**Task statement:** The required output is the exact run of lines below that opens at the line with "Lemma backspace_spec (cap" and closes at the line with "rewrite length_app in *.".

### Information

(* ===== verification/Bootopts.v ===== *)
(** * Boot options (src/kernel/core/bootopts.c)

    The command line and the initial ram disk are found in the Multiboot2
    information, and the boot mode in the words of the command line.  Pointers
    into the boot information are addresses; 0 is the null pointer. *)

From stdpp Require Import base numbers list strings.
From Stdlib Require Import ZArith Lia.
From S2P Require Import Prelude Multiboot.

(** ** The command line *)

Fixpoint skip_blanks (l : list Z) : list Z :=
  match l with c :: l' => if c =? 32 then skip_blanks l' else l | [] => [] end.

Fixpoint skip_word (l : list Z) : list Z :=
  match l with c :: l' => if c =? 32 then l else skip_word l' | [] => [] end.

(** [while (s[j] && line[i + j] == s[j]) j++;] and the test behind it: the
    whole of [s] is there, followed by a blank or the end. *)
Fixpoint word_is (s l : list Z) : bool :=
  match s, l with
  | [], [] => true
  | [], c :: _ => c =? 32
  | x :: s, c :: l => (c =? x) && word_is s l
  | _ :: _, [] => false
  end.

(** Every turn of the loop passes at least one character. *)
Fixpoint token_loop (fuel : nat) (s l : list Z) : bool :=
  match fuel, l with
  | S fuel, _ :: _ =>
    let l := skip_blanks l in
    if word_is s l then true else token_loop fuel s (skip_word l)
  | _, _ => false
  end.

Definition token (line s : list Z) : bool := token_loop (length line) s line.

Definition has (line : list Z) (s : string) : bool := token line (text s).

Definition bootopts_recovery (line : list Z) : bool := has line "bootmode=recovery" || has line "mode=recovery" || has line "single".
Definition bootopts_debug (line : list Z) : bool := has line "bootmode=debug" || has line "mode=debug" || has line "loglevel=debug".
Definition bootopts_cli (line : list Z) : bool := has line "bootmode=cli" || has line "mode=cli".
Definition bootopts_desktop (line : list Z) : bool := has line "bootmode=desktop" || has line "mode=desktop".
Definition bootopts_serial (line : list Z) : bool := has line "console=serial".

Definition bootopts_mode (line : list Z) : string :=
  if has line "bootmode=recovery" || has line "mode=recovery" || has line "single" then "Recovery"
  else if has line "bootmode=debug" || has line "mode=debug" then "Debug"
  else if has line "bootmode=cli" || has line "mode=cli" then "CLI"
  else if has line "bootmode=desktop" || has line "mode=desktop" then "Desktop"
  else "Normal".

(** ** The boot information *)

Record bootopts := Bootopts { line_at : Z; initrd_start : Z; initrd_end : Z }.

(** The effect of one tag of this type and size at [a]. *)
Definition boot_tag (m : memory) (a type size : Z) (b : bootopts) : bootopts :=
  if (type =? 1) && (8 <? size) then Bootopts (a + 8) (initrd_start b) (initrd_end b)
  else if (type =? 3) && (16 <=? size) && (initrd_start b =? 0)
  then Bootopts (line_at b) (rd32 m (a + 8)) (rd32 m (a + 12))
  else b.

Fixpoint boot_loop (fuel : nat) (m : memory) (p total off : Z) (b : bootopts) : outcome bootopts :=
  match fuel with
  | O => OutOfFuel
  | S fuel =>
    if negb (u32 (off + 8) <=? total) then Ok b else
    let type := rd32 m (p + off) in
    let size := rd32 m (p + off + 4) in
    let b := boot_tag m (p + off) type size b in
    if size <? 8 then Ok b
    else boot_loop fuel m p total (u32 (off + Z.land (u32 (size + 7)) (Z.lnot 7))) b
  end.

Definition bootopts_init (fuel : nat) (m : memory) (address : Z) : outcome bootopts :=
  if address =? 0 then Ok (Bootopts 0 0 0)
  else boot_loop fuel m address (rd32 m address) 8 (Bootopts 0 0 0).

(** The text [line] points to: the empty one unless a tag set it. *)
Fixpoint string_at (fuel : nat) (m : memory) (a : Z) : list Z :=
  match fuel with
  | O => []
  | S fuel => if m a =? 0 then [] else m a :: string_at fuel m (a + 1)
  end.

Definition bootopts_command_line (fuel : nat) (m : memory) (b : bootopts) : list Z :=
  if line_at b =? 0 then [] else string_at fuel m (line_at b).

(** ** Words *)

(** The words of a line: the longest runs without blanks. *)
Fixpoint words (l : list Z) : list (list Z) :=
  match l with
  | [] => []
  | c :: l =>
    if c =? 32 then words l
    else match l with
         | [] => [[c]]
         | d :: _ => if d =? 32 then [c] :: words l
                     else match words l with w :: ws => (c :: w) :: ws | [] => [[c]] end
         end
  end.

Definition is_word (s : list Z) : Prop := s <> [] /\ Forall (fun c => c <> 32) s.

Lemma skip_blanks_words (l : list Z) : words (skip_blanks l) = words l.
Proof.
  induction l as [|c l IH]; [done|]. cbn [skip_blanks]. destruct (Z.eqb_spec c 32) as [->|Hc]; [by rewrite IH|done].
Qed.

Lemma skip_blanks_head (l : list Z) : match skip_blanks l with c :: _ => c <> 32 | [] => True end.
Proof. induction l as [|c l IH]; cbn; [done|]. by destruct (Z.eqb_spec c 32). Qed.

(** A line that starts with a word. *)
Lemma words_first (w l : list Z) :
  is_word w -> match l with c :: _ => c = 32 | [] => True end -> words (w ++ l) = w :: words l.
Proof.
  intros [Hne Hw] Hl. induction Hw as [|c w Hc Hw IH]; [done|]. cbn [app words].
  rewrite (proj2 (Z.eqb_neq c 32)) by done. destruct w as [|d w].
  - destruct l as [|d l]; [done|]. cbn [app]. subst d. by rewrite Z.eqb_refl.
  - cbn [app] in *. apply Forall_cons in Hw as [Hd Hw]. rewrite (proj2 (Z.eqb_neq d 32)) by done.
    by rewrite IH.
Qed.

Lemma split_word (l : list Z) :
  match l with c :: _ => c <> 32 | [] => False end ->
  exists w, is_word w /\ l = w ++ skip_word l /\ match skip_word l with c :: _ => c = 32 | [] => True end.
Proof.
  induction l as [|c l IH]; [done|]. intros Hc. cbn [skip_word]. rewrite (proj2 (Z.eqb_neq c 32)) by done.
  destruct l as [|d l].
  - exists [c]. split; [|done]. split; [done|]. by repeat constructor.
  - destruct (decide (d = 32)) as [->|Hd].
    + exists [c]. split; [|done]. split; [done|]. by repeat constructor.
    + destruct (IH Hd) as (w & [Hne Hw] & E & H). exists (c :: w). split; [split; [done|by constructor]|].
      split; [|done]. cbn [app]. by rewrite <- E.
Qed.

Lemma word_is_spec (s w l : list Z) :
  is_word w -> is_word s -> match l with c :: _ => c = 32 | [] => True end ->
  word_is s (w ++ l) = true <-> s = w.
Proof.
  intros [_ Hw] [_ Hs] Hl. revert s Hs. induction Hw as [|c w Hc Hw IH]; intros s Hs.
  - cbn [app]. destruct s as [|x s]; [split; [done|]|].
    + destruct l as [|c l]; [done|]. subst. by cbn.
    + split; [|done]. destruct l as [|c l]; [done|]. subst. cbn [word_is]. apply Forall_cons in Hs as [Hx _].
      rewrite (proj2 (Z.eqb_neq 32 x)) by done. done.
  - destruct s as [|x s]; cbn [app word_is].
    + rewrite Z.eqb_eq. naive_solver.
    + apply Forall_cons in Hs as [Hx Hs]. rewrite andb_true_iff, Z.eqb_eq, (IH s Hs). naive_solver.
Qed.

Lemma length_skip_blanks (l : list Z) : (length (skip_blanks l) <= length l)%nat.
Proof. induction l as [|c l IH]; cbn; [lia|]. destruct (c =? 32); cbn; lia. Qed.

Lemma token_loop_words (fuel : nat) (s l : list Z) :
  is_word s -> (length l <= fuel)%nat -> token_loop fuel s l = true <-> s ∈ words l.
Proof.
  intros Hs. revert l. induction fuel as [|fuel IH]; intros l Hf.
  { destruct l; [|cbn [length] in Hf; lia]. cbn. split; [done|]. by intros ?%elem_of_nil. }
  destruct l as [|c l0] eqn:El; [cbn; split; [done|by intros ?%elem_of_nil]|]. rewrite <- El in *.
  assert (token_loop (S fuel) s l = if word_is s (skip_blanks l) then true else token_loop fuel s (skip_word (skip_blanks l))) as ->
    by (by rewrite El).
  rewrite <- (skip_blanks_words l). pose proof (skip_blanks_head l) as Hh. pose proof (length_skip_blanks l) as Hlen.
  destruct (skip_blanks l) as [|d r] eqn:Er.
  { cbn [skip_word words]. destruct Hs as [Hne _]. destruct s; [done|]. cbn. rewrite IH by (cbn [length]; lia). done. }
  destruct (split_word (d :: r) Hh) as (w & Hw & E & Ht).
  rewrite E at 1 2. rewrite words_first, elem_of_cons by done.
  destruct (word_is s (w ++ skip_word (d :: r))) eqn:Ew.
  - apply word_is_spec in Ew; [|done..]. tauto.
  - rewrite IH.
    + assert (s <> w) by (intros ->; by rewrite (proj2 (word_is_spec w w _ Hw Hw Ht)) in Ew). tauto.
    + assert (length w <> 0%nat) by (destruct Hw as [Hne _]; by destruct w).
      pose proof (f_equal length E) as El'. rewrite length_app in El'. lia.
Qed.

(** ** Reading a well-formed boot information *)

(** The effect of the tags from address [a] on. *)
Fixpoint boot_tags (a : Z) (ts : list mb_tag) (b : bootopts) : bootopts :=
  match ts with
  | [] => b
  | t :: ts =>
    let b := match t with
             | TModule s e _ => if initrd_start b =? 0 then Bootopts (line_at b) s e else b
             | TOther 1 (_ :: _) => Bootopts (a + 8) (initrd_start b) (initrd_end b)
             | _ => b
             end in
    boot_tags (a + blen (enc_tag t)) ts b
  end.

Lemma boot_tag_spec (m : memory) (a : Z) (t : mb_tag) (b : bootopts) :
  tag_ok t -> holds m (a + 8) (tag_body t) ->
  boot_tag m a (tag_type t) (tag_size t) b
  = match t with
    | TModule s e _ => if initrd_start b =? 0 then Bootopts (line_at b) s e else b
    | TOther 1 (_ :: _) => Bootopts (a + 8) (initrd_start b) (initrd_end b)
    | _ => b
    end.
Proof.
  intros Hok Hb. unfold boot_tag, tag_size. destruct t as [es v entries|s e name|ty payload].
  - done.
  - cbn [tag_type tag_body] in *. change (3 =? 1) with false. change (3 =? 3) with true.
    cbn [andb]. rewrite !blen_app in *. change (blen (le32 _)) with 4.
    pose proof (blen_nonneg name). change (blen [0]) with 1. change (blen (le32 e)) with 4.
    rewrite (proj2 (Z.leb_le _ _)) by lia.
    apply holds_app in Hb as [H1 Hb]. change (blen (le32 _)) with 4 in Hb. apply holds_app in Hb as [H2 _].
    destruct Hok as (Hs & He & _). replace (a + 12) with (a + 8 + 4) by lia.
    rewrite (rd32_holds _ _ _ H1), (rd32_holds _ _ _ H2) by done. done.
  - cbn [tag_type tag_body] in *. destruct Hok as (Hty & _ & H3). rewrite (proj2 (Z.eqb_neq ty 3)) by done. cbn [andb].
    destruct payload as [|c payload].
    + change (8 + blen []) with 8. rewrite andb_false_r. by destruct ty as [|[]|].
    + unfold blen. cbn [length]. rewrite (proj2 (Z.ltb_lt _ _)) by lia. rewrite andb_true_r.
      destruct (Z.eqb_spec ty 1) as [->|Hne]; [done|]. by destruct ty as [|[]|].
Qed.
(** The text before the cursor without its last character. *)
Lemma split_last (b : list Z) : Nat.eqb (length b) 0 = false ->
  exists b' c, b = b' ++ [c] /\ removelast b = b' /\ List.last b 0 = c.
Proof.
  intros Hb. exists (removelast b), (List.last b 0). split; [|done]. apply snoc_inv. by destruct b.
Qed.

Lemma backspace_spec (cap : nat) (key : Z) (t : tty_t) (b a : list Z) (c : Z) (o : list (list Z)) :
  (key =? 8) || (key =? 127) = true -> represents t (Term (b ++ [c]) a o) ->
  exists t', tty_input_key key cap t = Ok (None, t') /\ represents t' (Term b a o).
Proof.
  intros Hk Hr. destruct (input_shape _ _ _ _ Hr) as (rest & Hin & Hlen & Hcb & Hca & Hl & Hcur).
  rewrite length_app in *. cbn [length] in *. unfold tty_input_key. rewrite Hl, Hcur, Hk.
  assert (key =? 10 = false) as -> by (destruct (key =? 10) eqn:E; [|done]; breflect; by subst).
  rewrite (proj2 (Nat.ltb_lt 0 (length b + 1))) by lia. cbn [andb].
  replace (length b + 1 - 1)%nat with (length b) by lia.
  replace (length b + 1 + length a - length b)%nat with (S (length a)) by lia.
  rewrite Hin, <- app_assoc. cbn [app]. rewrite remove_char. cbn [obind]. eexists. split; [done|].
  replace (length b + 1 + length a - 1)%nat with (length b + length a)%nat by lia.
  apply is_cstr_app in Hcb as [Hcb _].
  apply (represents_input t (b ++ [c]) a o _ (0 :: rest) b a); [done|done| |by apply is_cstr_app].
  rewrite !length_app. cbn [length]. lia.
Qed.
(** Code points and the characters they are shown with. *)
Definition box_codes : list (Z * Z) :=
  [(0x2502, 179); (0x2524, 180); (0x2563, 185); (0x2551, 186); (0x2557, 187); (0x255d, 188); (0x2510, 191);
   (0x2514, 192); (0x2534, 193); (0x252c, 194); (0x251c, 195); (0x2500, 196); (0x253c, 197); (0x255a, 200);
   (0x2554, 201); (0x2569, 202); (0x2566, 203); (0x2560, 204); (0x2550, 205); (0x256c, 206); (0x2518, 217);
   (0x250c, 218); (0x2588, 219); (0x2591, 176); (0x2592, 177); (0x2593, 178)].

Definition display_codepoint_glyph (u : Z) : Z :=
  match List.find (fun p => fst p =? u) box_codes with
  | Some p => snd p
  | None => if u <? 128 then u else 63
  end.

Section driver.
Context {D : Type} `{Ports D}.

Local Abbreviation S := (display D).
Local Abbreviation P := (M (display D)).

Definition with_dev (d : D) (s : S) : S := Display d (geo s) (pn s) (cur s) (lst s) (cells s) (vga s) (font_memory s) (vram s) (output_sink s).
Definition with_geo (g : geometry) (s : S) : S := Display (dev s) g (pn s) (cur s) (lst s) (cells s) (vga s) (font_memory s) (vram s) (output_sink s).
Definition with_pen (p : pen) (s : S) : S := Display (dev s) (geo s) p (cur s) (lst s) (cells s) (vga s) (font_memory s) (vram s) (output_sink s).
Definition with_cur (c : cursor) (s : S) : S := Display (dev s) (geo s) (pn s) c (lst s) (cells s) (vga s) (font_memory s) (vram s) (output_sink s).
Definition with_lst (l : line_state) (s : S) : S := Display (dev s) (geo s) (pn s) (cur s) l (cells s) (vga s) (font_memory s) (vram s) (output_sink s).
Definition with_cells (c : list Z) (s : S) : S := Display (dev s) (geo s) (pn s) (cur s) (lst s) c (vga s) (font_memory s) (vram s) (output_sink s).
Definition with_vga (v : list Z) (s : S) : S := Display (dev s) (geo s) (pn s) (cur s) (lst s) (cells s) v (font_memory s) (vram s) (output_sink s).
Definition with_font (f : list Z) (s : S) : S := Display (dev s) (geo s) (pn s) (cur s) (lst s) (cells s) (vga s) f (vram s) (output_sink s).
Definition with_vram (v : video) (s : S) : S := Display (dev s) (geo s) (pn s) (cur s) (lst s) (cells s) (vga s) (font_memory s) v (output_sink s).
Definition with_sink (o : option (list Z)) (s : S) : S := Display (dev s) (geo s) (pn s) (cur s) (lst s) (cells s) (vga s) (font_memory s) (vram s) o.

######

**Answer box:**
Lemma backspace_spec (cap : nat) (key : Z) (t : tty_t) (b a : list Z) (c : Z) (o : list (list Z)) :
  (key =? 8) || (key =? 127) = true -> represents t (Term (b ++ [c]) a o) ->
  exists t', tty_input_key key cap t = Ok (None, t') /\ represents t' (Term b a o).
Proof.
  intros Hk Hr. destruct (input_shape _ _ _ _ Hr) as (rest & Hin & Hlen & Hcb & Hca & Hl & Hcur).
  rewrite length_app in *. cbn [length] in *. unfold tty_input_key. rewrite Hl, Hcur, Hk.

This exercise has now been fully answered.